Lines to return, exactly: from the line with "[call_step c]: the" to the line with "Definition is_Errorf (e" in the entries below, both included.

* _Items from a data source_
Content starts

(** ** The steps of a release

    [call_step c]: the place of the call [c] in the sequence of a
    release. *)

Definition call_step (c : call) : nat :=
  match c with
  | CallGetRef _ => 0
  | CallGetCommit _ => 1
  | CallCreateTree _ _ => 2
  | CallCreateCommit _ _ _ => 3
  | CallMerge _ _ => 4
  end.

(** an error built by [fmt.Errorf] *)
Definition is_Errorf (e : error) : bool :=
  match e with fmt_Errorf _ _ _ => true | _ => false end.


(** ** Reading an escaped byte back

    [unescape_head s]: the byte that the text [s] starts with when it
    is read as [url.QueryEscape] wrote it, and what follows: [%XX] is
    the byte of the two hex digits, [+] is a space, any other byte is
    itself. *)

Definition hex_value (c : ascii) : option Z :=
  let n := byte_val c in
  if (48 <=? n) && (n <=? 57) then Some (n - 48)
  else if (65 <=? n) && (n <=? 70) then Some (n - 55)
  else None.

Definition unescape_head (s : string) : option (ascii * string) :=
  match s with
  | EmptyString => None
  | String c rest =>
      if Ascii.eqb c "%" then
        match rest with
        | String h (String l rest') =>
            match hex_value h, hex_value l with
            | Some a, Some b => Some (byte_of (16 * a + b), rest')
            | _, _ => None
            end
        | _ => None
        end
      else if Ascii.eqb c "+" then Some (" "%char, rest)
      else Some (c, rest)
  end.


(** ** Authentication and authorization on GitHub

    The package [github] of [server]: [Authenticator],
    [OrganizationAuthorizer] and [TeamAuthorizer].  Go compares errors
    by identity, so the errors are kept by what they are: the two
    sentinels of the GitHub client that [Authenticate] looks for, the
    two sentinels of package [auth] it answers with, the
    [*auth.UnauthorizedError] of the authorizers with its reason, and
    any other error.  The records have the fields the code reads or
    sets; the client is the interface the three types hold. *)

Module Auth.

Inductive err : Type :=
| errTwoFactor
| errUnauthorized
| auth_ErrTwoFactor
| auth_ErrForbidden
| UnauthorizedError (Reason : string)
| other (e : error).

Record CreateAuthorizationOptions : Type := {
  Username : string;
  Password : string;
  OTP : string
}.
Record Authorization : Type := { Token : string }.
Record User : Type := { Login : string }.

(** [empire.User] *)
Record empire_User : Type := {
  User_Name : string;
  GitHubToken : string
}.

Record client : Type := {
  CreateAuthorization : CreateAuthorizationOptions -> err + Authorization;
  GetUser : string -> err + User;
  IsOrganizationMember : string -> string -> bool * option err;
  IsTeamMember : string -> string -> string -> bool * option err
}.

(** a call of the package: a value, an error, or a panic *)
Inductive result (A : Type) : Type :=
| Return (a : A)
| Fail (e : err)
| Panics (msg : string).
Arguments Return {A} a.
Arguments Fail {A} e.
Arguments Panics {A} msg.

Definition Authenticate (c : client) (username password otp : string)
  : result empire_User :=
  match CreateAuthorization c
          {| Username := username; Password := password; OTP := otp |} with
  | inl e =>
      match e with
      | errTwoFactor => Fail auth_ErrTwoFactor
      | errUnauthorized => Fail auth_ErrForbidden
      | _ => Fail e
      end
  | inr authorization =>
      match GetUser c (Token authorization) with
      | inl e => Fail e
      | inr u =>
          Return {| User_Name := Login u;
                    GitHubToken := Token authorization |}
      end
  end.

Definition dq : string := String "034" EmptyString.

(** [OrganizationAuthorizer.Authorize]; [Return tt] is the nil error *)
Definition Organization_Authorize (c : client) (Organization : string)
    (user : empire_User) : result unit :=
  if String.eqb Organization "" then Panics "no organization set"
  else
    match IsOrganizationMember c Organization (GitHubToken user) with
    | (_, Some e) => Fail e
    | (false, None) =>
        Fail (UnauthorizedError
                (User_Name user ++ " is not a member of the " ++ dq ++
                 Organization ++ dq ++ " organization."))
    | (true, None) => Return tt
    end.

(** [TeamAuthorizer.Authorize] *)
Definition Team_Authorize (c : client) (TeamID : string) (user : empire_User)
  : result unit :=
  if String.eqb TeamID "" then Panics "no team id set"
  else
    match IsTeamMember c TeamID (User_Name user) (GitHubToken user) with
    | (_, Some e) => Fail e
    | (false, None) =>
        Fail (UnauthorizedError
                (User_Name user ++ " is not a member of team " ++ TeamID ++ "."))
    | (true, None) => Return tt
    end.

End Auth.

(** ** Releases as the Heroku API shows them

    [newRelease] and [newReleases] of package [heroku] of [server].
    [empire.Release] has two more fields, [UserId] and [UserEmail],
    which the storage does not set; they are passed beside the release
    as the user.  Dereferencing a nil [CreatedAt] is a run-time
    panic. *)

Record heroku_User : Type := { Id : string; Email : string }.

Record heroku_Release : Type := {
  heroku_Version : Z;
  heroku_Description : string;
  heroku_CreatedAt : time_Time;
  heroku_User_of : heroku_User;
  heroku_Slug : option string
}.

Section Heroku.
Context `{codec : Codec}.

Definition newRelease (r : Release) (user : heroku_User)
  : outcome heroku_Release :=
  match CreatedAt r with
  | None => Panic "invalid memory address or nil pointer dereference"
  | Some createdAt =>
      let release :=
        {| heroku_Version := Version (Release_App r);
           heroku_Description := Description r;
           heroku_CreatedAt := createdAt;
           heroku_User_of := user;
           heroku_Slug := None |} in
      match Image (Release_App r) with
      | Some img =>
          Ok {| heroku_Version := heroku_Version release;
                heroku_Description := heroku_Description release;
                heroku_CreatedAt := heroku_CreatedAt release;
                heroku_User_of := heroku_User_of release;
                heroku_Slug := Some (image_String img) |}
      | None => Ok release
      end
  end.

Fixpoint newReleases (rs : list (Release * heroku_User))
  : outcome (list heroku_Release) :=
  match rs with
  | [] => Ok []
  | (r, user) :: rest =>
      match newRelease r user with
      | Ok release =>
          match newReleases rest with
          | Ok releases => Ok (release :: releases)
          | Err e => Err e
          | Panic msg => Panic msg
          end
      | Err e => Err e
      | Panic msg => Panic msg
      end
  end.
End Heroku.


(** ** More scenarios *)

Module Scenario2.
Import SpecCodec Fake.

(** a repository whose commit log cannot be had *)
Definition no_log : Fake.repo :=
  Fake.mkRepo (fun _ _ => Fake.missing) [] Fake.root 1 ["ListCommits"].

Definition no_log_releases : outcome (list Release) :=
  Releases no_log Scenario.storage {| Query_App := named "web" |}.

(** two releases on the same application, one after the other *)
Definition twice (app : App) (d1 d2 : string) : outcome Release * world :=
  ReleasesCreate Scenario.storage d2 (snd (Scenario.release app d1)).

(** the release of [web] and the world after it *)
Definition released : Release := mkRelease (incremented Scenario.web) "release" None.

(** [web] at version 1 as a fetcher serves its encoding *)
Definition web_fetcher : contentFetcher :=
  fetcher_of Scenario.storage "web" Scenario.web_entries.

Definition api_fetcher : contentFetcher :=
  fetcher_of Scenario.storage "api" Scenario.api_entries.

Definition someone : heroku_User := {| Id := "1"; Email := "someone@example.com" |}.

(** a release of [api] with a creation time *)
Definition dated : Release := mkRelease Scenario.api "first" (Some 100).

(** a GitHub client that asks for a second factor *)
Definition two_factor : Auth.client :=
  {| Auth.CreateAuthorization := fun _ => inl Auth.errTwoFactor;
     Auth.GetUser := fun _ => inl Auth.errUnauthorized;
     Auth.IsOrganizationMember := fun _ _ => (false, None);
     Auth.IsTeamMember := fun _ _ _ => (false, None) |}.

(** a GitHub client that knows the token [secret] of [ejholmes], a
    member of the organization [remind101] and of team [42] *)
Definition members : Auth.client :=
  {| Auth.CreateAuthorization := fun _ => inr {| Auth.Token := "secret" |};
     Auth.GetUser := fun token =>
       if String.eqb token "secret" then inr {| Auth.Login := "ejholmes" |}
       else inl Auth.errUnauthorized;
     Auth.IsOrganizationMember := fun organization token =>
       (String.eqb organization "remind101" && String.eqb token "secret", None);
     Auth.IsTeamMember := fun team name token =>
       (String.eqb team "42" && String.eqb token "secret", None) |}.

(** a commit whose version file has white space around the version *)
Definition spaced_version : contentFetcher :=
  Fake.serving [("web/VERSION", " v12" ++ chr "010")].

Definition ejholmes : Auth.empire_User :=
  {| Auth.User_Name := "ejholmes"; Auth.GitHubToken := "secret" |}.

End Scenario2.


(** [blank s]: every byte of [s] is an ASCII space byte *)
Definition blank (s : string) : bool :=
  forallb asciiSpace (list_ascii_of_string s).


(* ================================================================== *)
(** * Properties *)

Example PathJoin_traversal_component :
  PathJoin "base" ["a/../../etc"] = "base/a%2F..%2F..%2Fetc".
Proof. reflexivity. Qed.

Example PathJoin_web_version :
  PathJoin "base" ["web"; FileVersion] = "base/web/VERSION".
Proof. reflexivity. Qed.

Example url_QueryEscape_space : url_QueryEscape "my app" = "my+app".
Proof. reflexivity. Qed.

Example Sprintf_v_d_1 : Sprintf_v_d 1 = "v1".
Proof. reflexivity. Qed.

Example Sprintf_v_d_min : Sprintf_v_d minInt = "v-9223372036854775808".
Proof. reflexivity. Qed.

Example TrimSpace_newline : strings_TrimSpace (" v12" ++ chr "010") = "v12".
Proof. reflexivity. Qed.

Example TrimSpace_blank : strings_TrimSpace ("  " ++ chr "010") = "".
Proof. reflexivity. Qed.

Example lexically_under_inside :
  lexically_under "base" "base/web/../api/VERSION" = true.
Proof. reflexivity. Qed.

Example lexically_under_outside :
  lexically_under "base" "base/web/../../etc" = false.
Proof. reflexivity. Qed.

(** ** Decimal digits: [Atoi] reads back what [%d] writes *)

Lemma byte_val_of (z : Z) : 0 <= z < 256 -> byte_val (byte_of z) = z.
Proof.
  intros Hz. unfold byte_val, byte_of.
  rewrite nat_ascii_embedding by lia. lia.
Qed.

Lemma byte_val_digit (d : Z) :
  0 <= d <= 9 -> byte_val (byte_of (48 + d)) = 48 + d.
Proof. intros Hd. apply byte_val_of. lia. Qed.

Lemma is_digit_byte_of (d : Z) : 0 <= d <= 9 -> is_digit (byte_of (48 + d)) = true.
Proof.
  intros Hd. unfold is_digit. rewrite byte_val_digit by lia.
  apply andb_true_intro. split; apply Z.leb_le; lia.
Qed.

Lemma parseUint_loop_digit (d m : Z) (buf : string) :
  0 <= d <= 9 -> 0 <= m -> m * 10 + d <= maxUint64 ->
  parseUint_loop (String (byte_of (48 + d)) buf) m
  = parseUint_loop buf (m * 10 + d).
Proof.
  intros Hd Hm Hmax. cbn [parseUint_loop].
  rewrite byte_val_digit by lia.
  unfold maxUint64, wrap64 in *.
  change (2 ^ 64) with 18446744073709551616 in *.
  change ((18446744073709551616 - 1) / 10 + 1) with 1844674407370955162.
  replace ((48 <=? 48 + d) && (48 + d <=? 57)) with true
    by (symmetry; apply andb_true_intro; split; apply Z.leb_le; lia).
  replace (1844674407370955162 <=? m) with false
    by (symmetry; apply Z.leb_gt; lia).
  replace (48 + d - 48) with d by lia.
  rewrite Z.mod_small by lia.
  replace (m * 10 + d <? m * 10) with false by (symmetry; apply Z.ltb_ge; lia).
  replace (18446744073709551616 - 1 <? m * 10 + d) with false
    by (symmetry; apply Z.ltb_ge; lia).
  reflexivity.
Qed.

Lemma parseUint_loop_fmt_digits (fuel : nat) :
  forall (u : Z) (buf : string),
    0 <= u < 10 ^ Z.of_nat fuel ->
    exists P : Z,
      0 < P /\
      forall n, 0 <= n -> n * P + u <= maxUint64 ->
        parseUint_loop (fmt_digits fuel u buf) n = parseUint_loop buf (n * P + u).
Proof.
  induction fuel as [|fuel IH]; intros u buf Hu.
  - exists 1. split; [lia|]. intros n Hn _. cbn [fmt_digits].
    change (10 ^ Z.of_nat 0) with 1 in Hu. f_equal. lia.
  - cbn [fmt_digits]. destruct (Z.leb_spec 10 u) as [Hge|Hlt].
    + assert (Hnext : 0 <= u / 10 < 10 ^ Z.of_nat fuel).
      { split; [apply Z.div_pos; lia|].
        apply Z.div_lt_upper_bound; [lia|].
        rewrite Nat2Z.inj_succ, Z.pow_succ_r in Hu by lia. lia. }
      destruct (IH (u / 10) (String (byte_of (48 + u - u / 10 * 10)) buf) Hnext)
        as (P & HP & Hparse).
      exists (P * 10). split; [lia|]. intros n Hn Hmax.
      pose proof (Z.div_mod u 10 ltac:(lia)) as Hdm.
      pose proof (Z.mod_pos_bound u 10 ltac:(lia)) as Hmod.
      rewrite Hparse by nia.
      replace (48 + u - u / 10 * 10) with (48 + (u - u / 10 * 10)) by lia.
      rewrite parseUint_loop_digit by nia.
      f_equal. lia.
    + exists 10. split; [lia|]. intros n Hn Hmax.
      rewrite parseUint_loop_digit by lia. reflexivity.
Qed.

Content ends

* _Response to this task_
    [call_step c]: the place of the call [c] in the sequence of a
    release. *)

Definition call_step (c : call) : nat :=
  match c with
  | CallGetRef _ => 0
  | CallGetCommit _ => 1
  | CallCreateTree _ _ => 2
  | CallCreateCommit _ _ _ => 3
  | CallMerge _ _ => 4
  end.

(** an error built by [fmt.Errorf] *)
Definition is_Errorf (e : error) : bool :=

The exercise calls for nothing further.